I wrap Mom’s earring in a small piece of dyed yarn lying on the floor, stick it in my bra, and follow her into the kitchen. In silence, we pile bags of marigold petals, white candles, and bruised red apples onto the table, until its almost overflowing. I’m starting to wonder if she’s angry enough to leave me behind when she clears her throat.

“So I was thinking,” Isabel says, “about Paloma. I haven’t wanted to admit it,” she adds, tears in her voice, “but Paloma is probably dead.” She focuses on stacking the candles perfectly into a cloth bag. “But if you could help me find out what happened to Paloma, and you didn’t, that wouldn’t make you a very good person.”

Maybe I’m not a very good person. Maybe I would run away scared, like you’re doing.

“And if you were afraid,” Isabel continues, “and you couldn’t get past it, I’d call you a coward.” She looks up then, but she’s far away, in a place I can’t see. “I’m not a coward.”

 

A few minutes later, I follow Isabel out of the house into the dark night, a pile of candles in my arms. Crickets are chirping and the sound of howling lingers in the night sky.

“Should I put these in the car?” I ask, praying that, by the time we get to Rosales, Roberto will still be waiting at the dock.

Isabel puts her fingers in her mouth and blows one long, piercing whistle, and an old brown workhorse pads up. “Meet Tenorio,” she says, patting his fuzzy brown nose.

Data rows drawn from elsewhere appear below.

(* ===== verification/Regex.v ===== *)
(** * Regular expressions

    The source matches text with the [regex] crate.  This file has the operators its patterns
    use, what it means for a text to match, and the documented order in which the crate prefers
    matches: leftmost first, and at one position the first alternative and the longest
    repetition.  The crate itself is the interface [RegexLib], whose law says that it finds
    the preferred matches; [preferred_lib] is an implementation of it. *)

From Stdlib Require Import Ascii String.
From stdpp Require Import base option list strings numbers.
From S2P Require Import Prelude RustString.

#[local] Arguments String.append !s1 s2 : simpl nomatch.

(** ** Patterns *)

Inductive regex : Type :=
| Eps
| Cls (p : ascii -> bool)
| Seq (a b : regex)
| Alt (a b : regex)
| Star (a : regex).

Definition Chr (c : ascii) : regex := Cls (Ascii.eqb c).
Definition Plus (a : regex) : regex := Seq a (Star a).

Fixpoint Lit (s : string) : regex :=
  match s with EmptyString => Eps | String c s => Seq (Chr c) (Lit s) end.

Inductive matches : regex -> string -> Prop :=
| matches_eps : matches Eps ""
| matches_cls p c : p c = true -> matches (Cls p) (String c "")
| matches_seq a b s t : matches a s -> matches b t -> matches (Seq a b) (s +:+ t)
| matches_alt_l a b s : matches a s -> matches (Alt a b) s
| matches_alt_r a b s : matches b s -> matches (Alt a b) s
| matches_star_nil a : matches (Star a) ""
| matches_star_cons a s t : matches a s -> matches (Star a) t -> matches (Star a) (s +:+ t).

(** ** The preferred matches *)

Fixpoint star_rests (f : string -> list string) (fuel : nat) (s : string) : list string :=
  match fuel with
  | 0 => [s]
  | S fuel =>
      flat_map (fun s' => if String.length s' <? String.length s then star_rests f fuel s' else [])
        (f s) ++ [s]
  end.

(** What is left of a text after each match at its start, the preferred one first. *)
Fixpoint rests (r : regex) (s : string) : list string :=
  match r with
  | Eps => [s]
  | Cls p => match s with EmptyString => [] | String c s => if p c then [s] else [] end
  | Seq a b => flat_map (rests b) (rests a s)
  | Alt a b => rests a s ++ rests b s
  | Star a => star_rests (rests a) (String.length s) s
  end.

Fixpoint take_str (n : nat) (s : string) : string :=
  match n, s with S n, String c s => String c (take_str n s) | _, _ => "" end.

(** The preferred match at the start of a text. *)
Definition match_at (r : regex) (s : string) : option string :=
  (fun rest => take_str (String.length s - String.length rest) s) <$> head (rests r s).

(** A text cut into the matches of a pattern that is never empty and the characters between
    them; [skip] counts the characters left of a match. *)
Fixpoint scan (r : regex) (s : string) (skip : nat) : list (ascii + string) :=
  match s with
  | EmptyString => []
  | String c s' =>
      match skip with
      | S skip => scan r s' skip
      | 0 =>
          match match_at r s with
          | Some m => inr m :: scan r s' (String.length m - 1)
          | None => inl c :: scan r s' 0
          end
      end
  end.

Definition piece_match (p : ascii + string) : option string :=
  match p with inl _ => None | inr m => Some m end.

Fixpoint nullable (r : regex) : bool :=
  match r with
  | Eps | Star _ => true
  | Cls _ => false
  | Seq a b => nullable a && nullable b
  | Alt a b => nullable a || nullable b
  end.

(** ** The interface of the crate

    [find_iter] is [Regex::find_iter], [full_match] is [is_match] of the pattern between [^]
    and [$]. *)
Class RegexLib : Type := {
  find_iter : regex -> string -> list string;
  full_match : regex -> string -> bool;
}.

Class RegexLaws `{RegexLib} : Prop := {
  find_iter_spec r s : nullable r = false -> find_iter r s = omap piece_match (scan r s 0);
  full_match_spec r s : full_match r s = true <-> matches r s;
}.

(** ** Lemmas *)

Lemma star_rests_sound a f fuel s s' :
  (forall t t', t' ∈ f t -> exists m, t = m +:+ t' /\ matches a m) ->
  s' ∈ star_rests f fuel s -> exists m, s = m +:+ s' /\ matches (Star a) m.
Proof.
  intros Hf. revert s. induction fuel as [|fuel IH]; intros s; simpl.
  - intros ->%list_elem_of_singleton. exists "". split; [done|constructor].
  - intros [Hin| ->%list_elem_of_singleton]%elem_of_app; [|exists ""; split; [done|constructor]].
    apply list_elem_of_In, in_flat_map in Hin as (t & Ht%list_elem_of_In & Hin).
    destruct (String.length t <? String.length s); [|done].
    apply list_elem_of_In in Hin. apply IH in Hin as (m2 & -> & Hm2).
    apply Hf in Ht as (m1 & -> & Hm1). exists (m1 +:+ m2). split; [by rewrite str_app_assoc|].
    by constructor.
Qed.

Lemma rests_sound r s s' : s' ∈ rests r s -> exists m, s = m +:+ s' /\ matches r m.
Proof.
  revert s s'. induction r as [|p|a IHa b IHb|a IHa b IHb|a IHa]; intros s s'; simpl.
  - intros ->%list_elem_of_singleton. exists "". split; [done|constructor].
  - destruct s as [|c s]; [by intros ?%elem_of_nil|]. destruct (p c) eqn:E; [|by intros ?%elem_of_nil].
    intros ->%list_elem_of_singleton. exists (String c ""). split; [done|by constructor].
  - intros (t & Ht%list_elem_of_In & Hin%list_elem_of_In)%list_elem_of_In%in_flat_map.
    apply IHa in Ht as (m1 & -> & H1). apply IHb in Hin as (m2 & -> & H2).
    exists (m1 +:+ m2). split; [by rewrite str_app_assoc|by constructor].
  - intros [(m & -> & Hm)%IHa|(m & -> & Hm)%IHb]%elem_of_app; exists m; split; try done;
      [by apply matches_alt_l|by apply matches_alt_r].
  - by apply star_rests_sound.
Qed.

Lemma star_rests_complete a f fuel m s :
  (forall n t, matches a n -> t ∈ f (n +:+ t)) ->
  matches (Star a) m -> String.length m <= fuel -> s ∈ star_rests f fuel (m +:+ s).
Proof.
  intros Hf Hm. remember (Star a) as r eqn:Hr. revert fuel.
  induction Hm as [| | | | |a'|a' m1 m2 H1 _ H2 IH]; intros fuel Hlen; simplify_eq.
  - simpl. destruct fuel; simpl; [by apply list_elem_of_singleton|].
    apply elem_of_app. right. by apply list_elem_of_singleton.
  - destruct m1 as [|c m1]; [by apply IH|]. destruct fuel as [|fuel]; [simpl in Hlen; lia|].
    rewrite str_app_assoc. cbn [star_rests]. apply elem_of_app. left.
    apply list_elem_of_In, in_flat_map. exists (m2 +:+ s).
    split; [apply list_elem_of_In; by apply Hf|].
    rewrite (proj2 (Nat.ltb_lt _ _)) by (rewrite (str_length_app (String c m1)); simpl; lia).
    apply list_elem_of_In, IH; [done|]. rewrite str_length_app in Hlen. simpl in Hlen. lia.
Qed.

Lemma rests_complete r m s : matches r m -> s ∈ rests r (m +:+ s).
Proof.
  revert m s. induction r as [|p|a IHa b IHb|a IHa b IHb|a IHa]; intros m s Hm; simpl.
  - inversion Hm; subst. by apply list_elem_of_singleton.
  - inversion Hm as [|p' c Hc| | | | |]; subst. simpl. rewrite Hc. by apply list_elem_of_singleton.
  - inversion Hm as [| |a' b' m1 m2 H1 H2| | | |]; subst. rewrite str_app_assoc.
    apply list_elem_of_In, in_flat_map. exists (m2 +:+ s). split; apply list_elem_of_In; auto.
  - apply elem_of_app. inversion Hm; subst; auto.
  - apply (star_rests_complete a); [auto|done|]. rewrite str_length_app. lia.
Qed.

Lemma take_str_app m s : take_str (String.length (m +:+ s) - String.length s) (m +:+ s) = m.
Proof.
  rewrite str_length_app, Nat.add_sub. induction m as [|c m IH]; simpl; [by destruct s|]. by rewrite IH.
Qed.

Lemma match_at_Some r s m : match_at r s = Some m -> matches r m /\ exists t, s = m +:+ t.
Proof.
  unfold match_at. destruct (rests r s) as [|t l] eqn:E; [done|]. intros [= <-].
  assert (t ∈ rests r s) as Ht by (rewrite E; by left).
  apply rests_sound in Ht as (m & -> & Hm). rewrite take_str_app. split; [done|by exists t].
Qed.

Lemma match_at_None r s : match_at r s = None -> forall m t, s = m +:+ t -> ~ matches r m.
Proof.
  unfold match_at. destruct (rests r s) as [|t l] eqn:E; [|done].
  intros _ m t -> Hm%(rests_complete _ _ t). rewrite E in Hm. by apply elem_of_nil in Hm.
Qed.

Lemma matches_nullable r : matches r "" -> nullable r = true.
Proof.
  remember "" as s eqn:Hs. intros Hm. induction Hm as [| |a b s t _ IHs _ IHt| | | |]; simplify_eq/=; try done.
  - destruct s, t; simplify_eq/=. by rewrite IHs, IHt.
  - by rewrite IHHm.
  - rewrite IHHm by done. by rewrite orb_true_r.
Qed.

Lemma scan_skip r m s : scan r (m +:+ s) (String.length m) = scan r s 0.
Proof. induction m as [|c m IH]; simpl; [by destruct s|done]. Qed.

(** The pieces of a text, one by one. *)
Lemma scan_step r s :
  nullable r = false ->
  (s = "" /\ scan r s 0 = []) \/
  (exists m t, m <> "" /\ matches r m /\ s = m +:+ t /\ scan r s 0 = inr m :: scan r t 0) \/
  (exists c t, s = String c t /\ (forall m u, s = m +:+ u -> ~ matches r m) /\
     scan r s 0 = inl c :: scan r t 0).
Proof.
  intros Hn. destruct s as [|c s]; [by left|]. right. simpl.
  destruct (match_at r (String c s)) as [m|] eqn:E.
  - apply match_at_Some in E as (Hm & t & E). left. exists m, t.
    destruct m as [|c' m]; [apply matches_nullable in Hm; congruence|].
    simpl in E. injection E as -> ->. split_and!; [done..|].
    replace (String.length (String c' m) - 1) with (String.length m) by (simpl; lia).
    by rewrite scan_skip.
  - right. exists c, s. split_and!; [done|by apply match_at_None|done].
Qed.

Definition piece_text (p : ascii + string) : string :=
  match p with inl c => String c "" | inr m => m end.

Fixpoint concat_str (l : list string) : string :=
  match l with [] => "" | s :: l => s +:+ concat_str l end.

Lemma scan_text r s : nullable r = false -> concat_str (piece_text <$> scan r s 0) = s.
Proof.
  intros Hn. remember (String.length s) as n eqn:Hlen. revert s Hlen.
  induction (lt_wf n) as [n _ IH]. intros s ->.
  destruct (scan_step r s Hn) as [[-> ->]|[(m & t & Hm & _ & -> & ->)|(c & t & -> & _ & ->)]]; [done|..].
  - simpl. f_equal. eapply IH; [|done]. rewrite str_length_app. destruct m; [done|]. simpl. lia.
  - simpl. f_equal. eapply IH; [|done]. simpl. lia.
Qed.

Lemma scan_matches r s m : nullable r = false -> inr m ∈ scan r s 0 -> matches r m.
Proof.
  intros Hn. remember (String.length s) as n eqn:Hlen. revert s Hlen.
  induction (lt_wf n) as [n _ IH]. intros s ->.
  destruct (scan_step r s Hn) as [[-> ->]|[(m' & t & Hne & Hm & -> & ->)|(c & t & -> & _ & ->)]].
  - by intros ?%elem_of_nil.
  - intros [[= ->]|Hin]%elem_of_cons; [done|]. eapply IH; [|done|done].
    rewrite str_length_app. destruct m'; [done|]. simpl. lia.
  - intros [[=]|Hin]%elem_of_cons. eapply IH; [|done|done]. simpl. lia.
Qed.

(** ** An implementation of the interface *)

#[export] Instance preferred_lib : RegexLib | 100 := {|
  find_iter := fun r s => omap piece_match (scan r s 0);
  full_match := fun r s => bool_decide ("" ∈ rests r s);
|}.

#[export] Instance preferred_laws : RegexLaws | 100.
Proof.
  split; [done|]. intros r s. unfold full_match, preferred_lib. rewrite bool_decide_eq_true. split.
  - intros (m & -> & Hm)%rests_sound. by rewrite str_app_nil_r.
  - intros Hm%(rests_complete _ _ ""). by rewrite str_app_nil_r in Hm.
Qed.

“Oh, no, I don’t ride horses,” I insist. The terror of my horse scene in
Abandoned
, my Oscar-nominated role as a teenager in a postapocalyptic world, comes back to me: a disobedient horse, sailing through the air before landing on my back. Weeks of physical therapy later, I swore I’d never ride a horse again. It took my agent months to secure that “No Horse” clause on all my contracts.

“That’s the only way to get there,” Isabel says.

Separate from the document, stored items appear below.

(* ===== verification/Variables.v ===== *)
(** * Agent type variables

    Models [agent_type/variable.rs] and its directory, [agent_type/trivial_value.rs] and the
    variables of [agent_type/definition.rs] and [agent_type/render.rs]: the variables an agent
    type declares, the values a configuration gives them, and the names under which
    templates refer to them.

    A [HashMap] of subtrees is the list of its entries in the order they are iterated, with
    distinct keys. *)

From Stdlib Require Import Ascii String.
From stdpp Require Import base option list strings gmap.
From S2P Require Import Prelude RustString Json.

(** ** Errors ([error.rs]); the payload of an external error is its text *)

Inductive AgentTypeError : Type :=
| Serialization (e : string)
| ValueConversion (e : string)
| MissingValue (key : string)
| UnexpectedValueForKey (key val : string)
| MissingTemplateKey (key : string)
| Parse (e : string)
| ValuesNotPopulated (keys : list string)
| ValueNotParseableFromString (s : string)
| UnknownBackoffStrategyType (s : string)
| InvalidVariant (variants : string)
| RenderingTemplate (e : string)
| OCIReferenceParsingError (e : string).

(** The types values are converted to, and the text of the [serde_json] error for a value
    that is not of the type. *)
Inductive json_type : Type := JsonString | JsonBool | JsonNumber | JsonMap.

Class JsonErrors : Type := { conversion_error : json_type -> value -> string }.

(** ** Variants ([variants.rs], [constraints.rs]) *)

Definition Variants : Type := list string.

Record VariantsConfig : Type := { ac_config_field : option string; variants_values : Variants }.

Record VariableConstraints : Type := { variants_constraints : gmap string Variants }.

Definition is_valid (v : Variants) (s : string) : bool :=
  match v with [] => true | _ => existsb (String.eqb s) v end.

(** [Display for Variants] *)
Definition show_variants (v : Variants) : string :=
  "[" +:+ match v with
          | [] => ""
          | s :: l => fold_left (fun acc s => acc +:+ ", " +:+ s) l s
          end +:+ "]".

(** ** Fields ([fields.rs]) *)

Record FieldsDefinition (T : Type) : Type := { def_required : bool; def_default : option T }.
Arguments def_required {T} _.
Arguments def_default {T} _.

Record Fields (T : Type) : Type := {
  required : bool;
  default_value : option T;
  final_value : option T;
}.
Arguments required {T} _.
Arguments default_value {T} _.
Arguments final_value {T} _.
Arguments Build_Fields {T} _ _ _.

Record StringFieldsDefinition : Type := {
  def_inner : FieldsDefinition string;
  def_variants : VariantsConfig;
}.

Record StringFields : Type := { inner : Fields string; variants : Variants }.

(** [Deserialize for FieldsDefinition], after its fields have been read *)
Definition fields_definition {T} (default : option T) (required : bool) :
  result (FieldsDefinition T) AgentTypeError :=
  match default, required with
  | Some _, true =>
      Err (Parse "default value cannot be specified for a required spec key")
  | None, false => Err (Parse "missing default value for a non-required spec key")
  | _, _ => Ok {| def_required := required; def_default := default |}
  end.

(** [Deserialize for YamlFieldsDefinition] *)
Definition yaml_fields_definition (default : option value) (required : bool) :
  result (FieldsDefinition value) AgentTypeError :=
  match default, required with
  | Some _, true =>
      Err (Parse "default value cannot be specified for a required spec key")
  | None, false => Ok {| def_required := required; def_default := Some Null |}
  | _, _ => Ok {| def_required := required; def_default := default |}
  end.

Definition fields_with_config {T} (d : FieldsDefinition T) : Fields T :=
  {| required := def_required d; default_value := def_default d; final_value := None |}.

Definition build_variants (c : VariantsConfig) (constraints : VariableConstraints) : Variants :=
  match ac_config_field c with
  | None => variants_values c
  | Some field => default (variants_values c) (variants_constraints constraints !! field)
  end.

Definition string_with_config (constraints : VariableConstraints) (d : StringFieldsDefinition) :
  StringFields :=
  {| inner := fields_with_config (def_inner d);
     variants := build_variants (def_variants d) constraints |}.

Definition set_final_value {T} (f : Fields T) (v : T) : Fields T :=
  {| required := required f; default_value := default_value f; final_value := Some v |}.

Definition set_final_string (f : StringFields) (v : string) : result StringFields AgentTypeError :=
  if is_valid (variants f) v
  then Ok {| inner := set_final_value (inner f) v; variants := variants f |}
  else Err (InvalidVariant (show_variants (variants f))).

(** ** Types ([variable_type.rs]) *)

Inductive VariableTypeDefinition : Type :=
| StringDefinition (f : StringFieldsDefinition)
| BoolDefinition (f : FieldsDefinition bool)
| NumberDefinition (f : FieldsDefinition string)
| MapStringYamlDefinition (f : FieldsDefinition (gmap string value))
| YamlDefinition (f : FieldsDefinition value).

Inductive VariableType : Type :=
| StringType (f : StringFields)
| BoolType (f : Fields bool)
| NumberType (f : Fields string)
| MapStringYamlType (f : Fields (gmap string value))
| YamlType (f : Fields value).

(** [trivial_value.rs] *)
Inductive TrivialValue : Type :=
| TrivialString (s : string)
| TrivialBool (b : bool)
| TrivialNumber (n : string)
| TrivialYaml (v : value)
| TrivialMapStringString (m : gmap string string)
| TrivialMapStringYaml (m : gmap string value).

Definition to_yaml_value (t : TrivialValue) : option value :=
  match t with TrivialYaml v => Some v | _ => None end.

Definition type_with_config (constraints : VariableConstraints) (t : VariableTypeDefinition) :
  VariableType :=
  match t with
  | StringDefinition f => StringType (string_with_config constraints f)
  | BoolDefinition f => BoolType (fields_with_config f)
  | NumberDefinition f => NumberType (fields_with_config f)
  | MapStringYamlDefinition f => MapStringYamlType (fields_with_config f)
  | YamlDefinition f => YamlType (fields_with_config f)
  end.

“Then I’ll walk,” I say, realizing I’ve sunk to an all-time low if I’m offering to continue
walking
up a mountain. At home, I’d rather die than make the three-block trek to the nearest nail salon.

As Isabel ties the bags onto Tenorio’s back, Abuelita toddles up, the weaving for Marcos cradled in her arms like a baby. “
Completo
,” Abuelita says.

Isabel takes the weaving from her and ties it on top of the bundle. “
Te amo
,” she says, kissing Abuelita on the forehead. Abuelita squeezes my hand before she wanders back into the house. “She’s too old to come,” Isabel says, “but she’ll take care of your lamb until you can come back for him. Do you want to say good-bye?”

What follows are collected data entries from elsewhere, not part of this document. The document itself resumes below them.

Lemma fs_delete_remote_data_spec s id r s' :
  fs_delete_remote_data id s = (r, s') ->
  (forall i, fs_local_data s' i = fs_local_data s i) /\
  (forall id', as_str id' <> as_str id -> fs_remote_data s' id' = fs_remote_data s id') /\
  (r = Ok tt -> fs_remote_data s' id = None) /\
  (fs_reliable s -> fs_reliable s' /\ r = Ok tt).
Proof using.
  intros (r0 & d' & (Hq & Hok & Hg & _)%file_delete_spec & -> & ->)%io_spec.
  set (s' := {| disk := d'; local_dir := local_dir s; remote_dir := remote_dir s |}).
  destruct (remote_file_frame s s' id eq_refl eq_refl Hq) as (Hl & Hr & Hrel).
  split_and!; [done..| |].
  - destruct r0 as [[]|]; [|done]. intros _. unfold fs_remote_data, remote_path, s'; cbn [disk remote_dir].
    by rewrite (Hok eq_refl).
  - intros HR. destruct (Hg (proj1 HR)) as [HG ->]. split; [|done].
    apply Hrel; [done..|]. intros t. unfold remote_path, s'; cbn [disk remote_dir]. by rewrite (Hok eq_refl).
Qed.

#[export] Instance file_store_laws : DataStoreLaws FileStore := {|
  remote_data := fs_remote_data;
  local_data := fs_local_data;
  data_reliable := fs_reliable;
  get_remote_data_spec := fs_get_remote_data_spec;
  get_local_data_spec := fs_get_local_data_spec;
  set_remote_data_spec := fs_set_remote_data_spec;
  delete_remote_data_spec := fs_delete_remote_data_spec;
|}.

End StoreLaws.

(** ** Properties *)

Section FileStoreProperties.
Context `{SV : SemVer} `{FS : FileSerde} `{FL : !FileSerdeLaws}.


End FileStoreProperties.

(** ** A concrete format *)

Fixpoint bits (p : positive) : string :=
  match p with
  | xH => ""
  | xO p => String "0" (bits p)
  | xI p => String "1" (bits p)
  end.

Fixpoint unbits (s : string) : positive :=
  match s with
  | EmptyString => xH
  | String c s => if Ascii.eqb c "0" then xO (unbits s) else xI (unbits s)
  end.

Lemma unbits_bits p : unbits (bits p) = p.
Proof. induction p as [p IH|p IH|]; simpl; by rewrite ?IH. Qed.

Definition remote_to_tuple (rc : RemoteConfig) : gmap string value * string * option (option string) :=
  (config rc, hash rc,
   match state rc with Applying => None | Applied => Some None | Failed m => Some (Some m) end).

Definition tuple_to_remote (t : gmap string value * string * option (option string)) : RemoteConfig :=
  let '(c, h, st) := t in
  {| config := c; hash := h;
     state := match st with None => Applying | Some None => Applied | Some (Some m) => Failed m end |}.

#[export] Instance bits_serde : FileSerde | 100 := {|
  print_remote := fun rc => Ok (bits (encode (remote_to_tuple rc)));
  parse_remote := fun t => ok_or (tuple_to_remote <$> decode (unbits t)) "invalid data";
  parse_local := fun t => ok_or (decode (unbits t)) "invalid data";
|}.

Guilt leaks into me from all sides.
Until I come back for him
.
Both of us know that’s never going to happen.
I shake my head. “I hate good-byes,” I say. “They kill me every time.”

Isabel climbs onto Tenorio and kicks his side. He plods slowly away from the house, and I drop into step behind him, making sure his big brown butt is more than kicking distance away from my face. But as I follow his U-shaped hoof prints up the mountain, I realize that what I said about good-byes isn’t true. Good-byes have cracked me open wide and rained salt on my wounds, but maybe I’m stronger than I thought I was, because they haven’t killed me—yet.